Data entries:
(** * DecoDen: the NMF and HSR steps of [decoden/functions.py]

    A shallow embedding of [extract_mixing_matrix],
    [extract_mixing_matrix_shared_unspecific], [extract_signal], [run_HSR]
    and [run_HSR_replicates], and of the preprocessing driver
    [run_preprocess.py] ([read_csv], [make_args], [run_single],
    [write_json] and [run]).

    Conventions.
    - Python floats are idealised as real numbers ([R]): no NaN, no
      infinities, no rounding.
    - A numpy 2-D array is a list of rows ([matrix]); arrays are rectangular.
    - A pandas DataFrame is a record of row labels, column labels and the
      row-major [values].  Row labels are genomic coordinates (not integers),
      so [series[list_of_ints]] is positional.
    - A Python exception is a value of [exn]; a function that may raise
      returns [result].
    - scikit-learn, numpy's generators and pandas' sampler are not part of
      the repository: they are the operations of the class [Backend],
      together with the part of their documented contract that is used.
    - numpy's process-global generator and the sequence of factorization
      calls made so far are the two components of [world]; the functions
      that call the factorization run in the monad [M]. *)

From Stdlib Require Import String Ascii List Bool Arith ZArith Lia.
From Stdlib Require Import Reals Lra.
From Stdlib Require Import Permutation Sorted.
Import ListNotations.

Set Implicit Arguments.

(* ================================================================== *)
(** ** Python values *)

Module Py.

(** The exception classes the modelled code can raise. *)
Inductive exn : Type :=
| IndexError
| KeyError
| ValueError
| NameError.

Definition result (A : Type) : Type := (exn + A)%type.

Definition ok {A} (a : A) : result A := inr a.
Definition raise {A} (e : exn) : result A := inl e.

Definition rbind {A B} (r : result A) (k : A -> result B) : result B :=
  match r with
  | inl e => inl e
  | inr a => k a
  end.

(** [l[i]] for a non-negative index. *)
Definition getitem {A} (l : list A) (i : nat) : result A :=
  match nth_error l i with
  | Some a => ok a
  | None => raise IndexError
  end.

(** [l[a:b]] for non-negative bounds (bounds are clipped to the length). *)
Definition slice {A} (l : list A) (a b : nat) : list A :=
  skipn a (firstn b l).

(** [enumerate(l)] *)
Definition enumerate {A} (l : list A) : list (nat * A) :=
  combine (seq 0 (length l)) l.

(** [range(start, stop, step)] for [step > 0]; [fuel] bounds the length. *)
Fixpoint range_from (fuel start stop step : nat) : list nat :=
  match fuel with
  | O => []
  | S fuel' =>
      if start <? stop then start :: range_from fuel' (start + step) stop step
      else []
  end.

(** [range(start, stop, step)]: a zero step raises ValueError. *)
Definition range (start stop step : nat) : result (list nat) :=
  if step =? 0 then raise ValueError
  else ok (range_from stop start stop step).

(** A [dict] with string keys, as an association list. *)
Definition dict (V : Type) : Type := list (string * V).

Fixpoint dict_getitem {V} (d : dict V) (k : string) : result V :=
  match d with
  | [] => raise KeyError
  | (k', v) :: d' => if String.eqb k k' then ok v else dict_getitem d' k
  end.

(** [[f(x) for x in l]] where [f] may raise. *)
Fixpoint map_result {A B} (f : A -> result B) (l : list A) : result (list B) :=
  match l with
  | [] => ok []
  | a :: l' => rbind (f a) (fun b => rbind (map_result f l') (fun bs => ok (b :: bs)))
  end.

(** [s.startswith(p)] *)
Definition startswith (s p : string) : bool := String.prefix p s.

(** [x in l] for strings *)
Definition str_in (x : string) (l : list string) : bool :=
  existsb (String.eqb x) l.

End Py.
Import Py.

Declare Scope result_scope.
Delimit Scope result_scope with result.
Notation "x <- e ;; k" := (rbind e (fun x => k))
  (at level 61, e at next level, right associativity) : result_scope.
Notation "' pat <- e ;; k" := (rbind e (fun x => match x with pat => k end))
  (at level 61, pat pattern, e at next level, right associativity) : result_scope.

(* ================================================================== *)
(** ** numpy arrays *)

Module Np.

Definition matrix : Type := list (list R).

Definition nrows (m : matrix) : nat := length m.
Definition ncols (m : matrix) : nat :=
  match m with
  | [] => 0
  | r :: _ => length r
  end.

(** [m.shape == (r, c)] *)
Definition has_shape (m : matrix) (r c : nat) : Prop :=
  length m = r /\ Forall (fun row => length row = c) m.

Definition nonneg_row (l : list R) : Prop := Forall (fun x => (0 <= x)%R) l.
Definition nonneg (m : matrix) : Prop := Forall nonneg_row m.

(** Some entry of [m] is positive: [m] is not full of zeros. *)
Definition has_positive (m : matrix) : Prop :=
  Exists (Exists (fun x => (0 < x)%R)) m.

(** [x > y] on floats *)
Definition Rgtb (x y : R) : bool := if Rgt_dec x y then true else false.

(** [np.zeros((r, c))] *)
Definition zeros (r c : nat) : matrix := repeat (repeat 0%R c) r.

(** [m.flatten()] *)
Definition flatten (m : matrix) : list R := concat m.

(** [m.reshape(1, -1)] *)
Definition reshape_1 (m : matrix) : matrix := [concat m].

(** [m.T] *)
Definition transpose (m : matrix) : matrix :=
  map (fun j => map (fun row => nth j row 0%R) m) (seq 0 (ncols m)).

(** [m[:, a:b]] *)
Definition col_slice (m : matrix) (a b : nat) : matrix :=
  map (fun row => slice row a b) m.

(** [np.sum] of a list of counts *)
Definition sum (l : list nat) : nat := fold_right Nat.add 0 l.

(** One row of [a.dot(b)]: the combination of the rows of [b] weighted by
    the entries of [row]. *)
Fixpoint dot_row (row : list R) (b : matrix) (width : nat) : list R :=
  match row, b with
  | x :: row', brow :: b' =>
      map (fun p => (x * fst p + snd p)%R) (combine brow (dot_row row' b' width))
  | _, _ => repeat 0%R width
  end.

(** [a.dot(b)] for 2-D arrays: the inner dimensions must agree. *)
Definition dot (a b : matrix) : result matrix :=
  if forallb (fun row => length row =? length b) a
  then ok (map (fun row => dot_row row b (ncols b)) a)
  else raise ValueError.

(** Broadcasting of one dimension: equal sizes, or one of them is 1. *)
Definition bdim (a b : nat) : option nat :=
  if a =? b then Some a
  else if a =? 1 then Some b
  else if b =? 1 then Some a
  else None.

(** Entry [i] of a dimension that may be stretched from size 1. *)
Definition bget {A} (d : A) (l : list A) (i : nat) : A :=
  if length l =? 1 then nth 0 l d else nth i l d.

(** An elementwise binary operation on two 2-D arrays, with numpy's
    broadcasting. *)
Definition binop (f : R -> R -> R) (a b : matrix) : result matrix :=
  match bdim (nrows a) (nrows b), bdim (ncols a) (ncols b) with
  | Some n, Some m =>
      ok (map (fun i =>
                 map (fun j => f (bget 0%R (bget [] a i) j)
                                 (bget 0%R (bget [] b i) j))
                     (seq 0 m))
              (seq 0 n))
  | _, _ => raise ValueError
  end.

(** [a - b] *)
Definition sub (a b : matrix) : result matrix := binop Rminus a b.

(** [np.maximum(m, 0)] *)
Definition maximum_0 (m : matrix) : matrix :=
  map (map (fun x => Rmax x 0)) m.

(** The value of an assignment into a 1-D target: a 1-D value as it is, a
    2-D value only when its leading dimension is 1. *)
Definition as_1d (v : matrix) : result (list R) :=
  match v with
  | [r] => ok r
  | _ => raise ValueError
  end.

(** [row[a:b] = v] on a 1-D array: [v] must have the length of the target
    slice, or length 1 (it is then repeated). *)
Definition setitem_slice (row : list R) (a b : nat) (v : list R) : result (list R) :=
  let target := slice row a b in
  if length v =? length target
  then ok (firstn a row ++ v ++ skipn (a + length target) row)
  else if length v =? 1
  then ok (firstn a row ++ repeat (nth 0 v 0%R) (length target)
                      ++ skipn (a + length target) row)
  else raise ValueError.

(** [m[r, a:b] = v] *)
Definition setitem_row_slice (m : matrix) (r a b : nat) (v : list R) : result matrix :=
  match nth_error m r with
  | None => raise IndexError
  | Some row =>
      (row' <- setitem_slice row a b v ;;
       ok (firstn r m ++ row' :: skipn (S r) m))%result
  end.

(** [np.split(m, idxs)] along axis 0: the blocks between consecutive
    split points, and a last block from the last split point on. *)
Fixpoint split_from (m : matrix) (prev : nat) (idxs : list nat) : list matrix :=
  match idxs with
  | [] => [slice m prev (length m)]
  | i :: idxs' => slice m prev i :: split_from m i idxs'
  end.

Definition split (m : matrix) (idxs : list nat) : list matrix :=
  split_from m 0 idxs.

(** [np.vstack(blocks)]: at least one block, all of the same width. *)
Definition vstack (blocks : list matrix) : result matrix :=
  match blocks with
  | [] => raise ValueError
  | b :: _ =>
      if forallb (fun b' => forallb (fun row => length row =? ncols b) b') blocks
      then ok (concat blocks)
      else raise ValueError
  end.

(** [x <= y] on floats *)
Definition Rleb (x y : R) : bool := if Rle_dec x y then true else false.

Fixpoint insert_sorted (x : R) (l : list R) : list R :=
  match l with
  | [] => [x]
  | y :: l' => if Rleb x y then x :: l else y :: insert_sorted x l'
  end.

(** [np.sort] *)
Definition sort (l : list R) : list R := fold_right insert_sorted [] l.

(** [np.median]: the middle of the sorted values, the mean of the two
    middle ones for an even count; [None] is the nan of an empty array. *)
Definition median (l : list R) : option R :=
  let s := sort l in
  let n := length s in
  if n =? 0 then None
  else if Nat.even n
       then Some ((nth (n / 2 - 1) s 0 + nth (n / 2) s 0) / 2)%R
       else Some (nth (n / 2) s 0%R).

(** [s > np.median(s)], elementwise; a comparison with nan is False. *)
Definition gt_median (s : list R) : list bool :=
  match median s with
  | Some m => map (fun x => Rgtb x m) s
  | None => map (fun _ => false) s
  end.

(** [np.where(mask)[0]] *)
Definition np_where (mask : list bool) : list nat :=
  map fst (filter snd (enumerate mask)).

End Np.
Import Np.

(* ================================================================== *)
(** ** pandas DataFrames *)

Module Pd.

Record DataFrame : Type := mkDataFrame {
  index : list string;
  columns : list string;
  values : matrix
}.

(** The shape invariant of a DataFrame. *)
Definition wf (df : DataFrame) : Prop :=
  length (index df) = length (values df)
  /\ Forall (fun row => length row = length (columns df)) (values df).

---

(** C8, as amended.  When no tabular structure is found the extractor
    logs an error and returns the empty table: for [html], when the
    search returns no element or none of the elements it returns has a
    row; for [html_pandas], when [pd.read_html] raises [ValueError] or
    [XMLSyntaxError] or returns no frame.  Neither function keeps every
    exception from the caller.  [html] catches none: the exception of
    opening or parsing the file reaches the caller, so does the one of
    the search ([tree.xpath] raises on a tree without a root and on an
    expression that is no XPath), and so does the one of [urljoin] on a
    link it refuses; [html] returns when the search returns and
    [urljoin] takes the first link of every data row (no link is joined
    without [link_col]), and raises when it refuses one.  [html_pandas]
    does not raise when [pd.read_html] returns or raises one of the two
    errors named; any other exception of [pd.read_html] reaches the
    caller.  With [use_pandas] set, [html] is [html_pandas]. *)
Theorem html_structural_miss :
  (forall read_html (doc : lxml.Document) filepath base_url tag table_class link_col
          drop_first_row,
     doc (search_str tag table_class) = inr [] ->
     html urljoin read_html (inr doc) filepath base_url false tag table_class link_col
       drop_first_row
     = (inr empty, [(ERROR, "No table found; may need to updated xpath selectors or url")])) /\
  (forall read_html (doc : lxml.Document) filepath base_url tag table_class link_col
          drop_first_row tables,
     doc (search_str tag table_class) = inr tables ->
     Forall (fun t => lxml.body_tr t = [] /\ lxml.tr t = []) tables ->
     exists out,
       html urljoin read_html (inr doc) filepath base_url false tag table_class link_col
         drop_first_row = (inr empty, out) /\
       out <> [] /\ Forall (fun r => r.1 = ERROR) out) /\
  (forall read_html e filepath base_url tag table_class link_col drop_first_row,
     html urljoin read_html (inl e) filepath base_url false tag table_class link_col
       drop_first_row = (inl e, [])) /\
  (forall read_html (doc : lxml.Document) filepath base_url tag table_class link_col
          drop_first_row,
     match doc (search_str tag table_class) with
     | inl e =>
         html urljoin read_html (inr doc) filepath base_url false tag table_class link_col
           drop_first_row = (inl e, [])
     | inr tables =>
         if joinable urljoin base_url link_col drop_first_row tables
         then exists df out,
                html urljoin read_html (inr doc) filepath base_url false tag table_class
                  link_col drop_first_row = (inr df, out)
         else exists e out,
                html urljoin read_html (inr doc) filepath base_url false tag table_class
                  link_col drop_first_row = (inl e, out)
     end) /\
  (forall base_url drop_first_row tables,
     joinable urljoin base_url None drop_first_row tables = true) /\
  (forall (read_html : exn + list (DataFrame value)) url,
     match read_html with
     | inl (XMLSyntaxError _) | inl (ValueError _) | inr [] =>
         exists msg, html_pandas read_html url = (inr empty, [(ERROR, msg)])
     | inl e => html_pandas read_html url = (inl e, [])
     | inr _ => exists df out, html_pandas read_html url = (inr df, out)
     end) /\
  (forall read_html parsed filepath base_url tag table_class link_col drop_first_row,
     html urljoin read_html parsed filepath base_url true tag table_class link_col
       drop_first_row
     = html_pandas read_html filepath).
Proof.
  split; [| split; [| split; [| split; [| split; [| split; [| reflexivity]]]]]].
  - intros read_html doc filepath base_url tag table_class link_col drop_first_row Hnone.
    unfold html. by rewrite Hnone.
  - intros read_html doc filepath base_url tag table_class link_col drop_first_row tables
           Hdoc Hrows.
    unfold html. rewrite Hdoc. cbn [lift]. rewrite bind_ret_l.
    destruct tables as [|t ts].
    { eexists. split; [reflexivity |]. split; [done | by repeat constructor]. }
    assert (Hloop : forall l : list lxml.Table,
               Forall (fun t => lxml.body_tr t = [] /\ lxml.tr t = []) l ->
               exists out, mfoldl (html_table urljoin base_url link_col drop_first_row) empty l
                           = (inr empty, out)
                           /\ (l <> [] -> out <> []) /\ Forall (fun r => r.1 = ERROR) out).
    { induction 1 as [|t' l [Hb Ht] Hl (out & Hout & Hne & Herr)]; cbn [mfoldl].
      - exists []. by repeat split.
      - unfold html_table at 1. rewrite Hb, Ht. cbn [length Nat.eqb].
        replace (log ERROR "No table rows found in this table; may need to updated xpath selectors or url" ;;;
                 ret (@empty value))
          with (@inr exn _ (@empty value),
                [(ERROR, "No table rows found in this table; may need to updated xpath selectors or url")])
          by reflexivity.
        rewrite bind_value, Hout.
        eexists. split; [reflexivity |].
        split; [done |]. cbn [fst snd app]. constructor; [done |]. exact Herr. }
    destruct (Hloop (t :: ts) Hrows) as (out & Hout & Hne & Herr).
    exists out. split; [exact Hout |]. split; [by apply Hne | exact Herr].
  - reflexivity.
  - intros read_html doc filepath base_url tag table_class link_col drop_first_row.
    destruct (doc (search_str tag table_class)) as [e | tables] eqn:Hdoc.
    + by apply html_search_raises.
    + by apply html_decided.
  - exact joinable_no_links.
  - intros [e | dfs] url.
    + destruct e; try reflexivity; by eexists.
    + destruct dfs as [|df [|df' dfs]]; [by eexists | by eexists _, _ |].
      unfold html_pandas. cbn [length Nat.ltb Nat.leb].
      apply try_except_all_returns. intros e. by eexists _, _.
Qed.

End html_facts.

TASK ITEM:
Across the records above, how many lines contain the word "rewrite"? Please give that number alone.

ANSWER TO THE PROBLEM:
4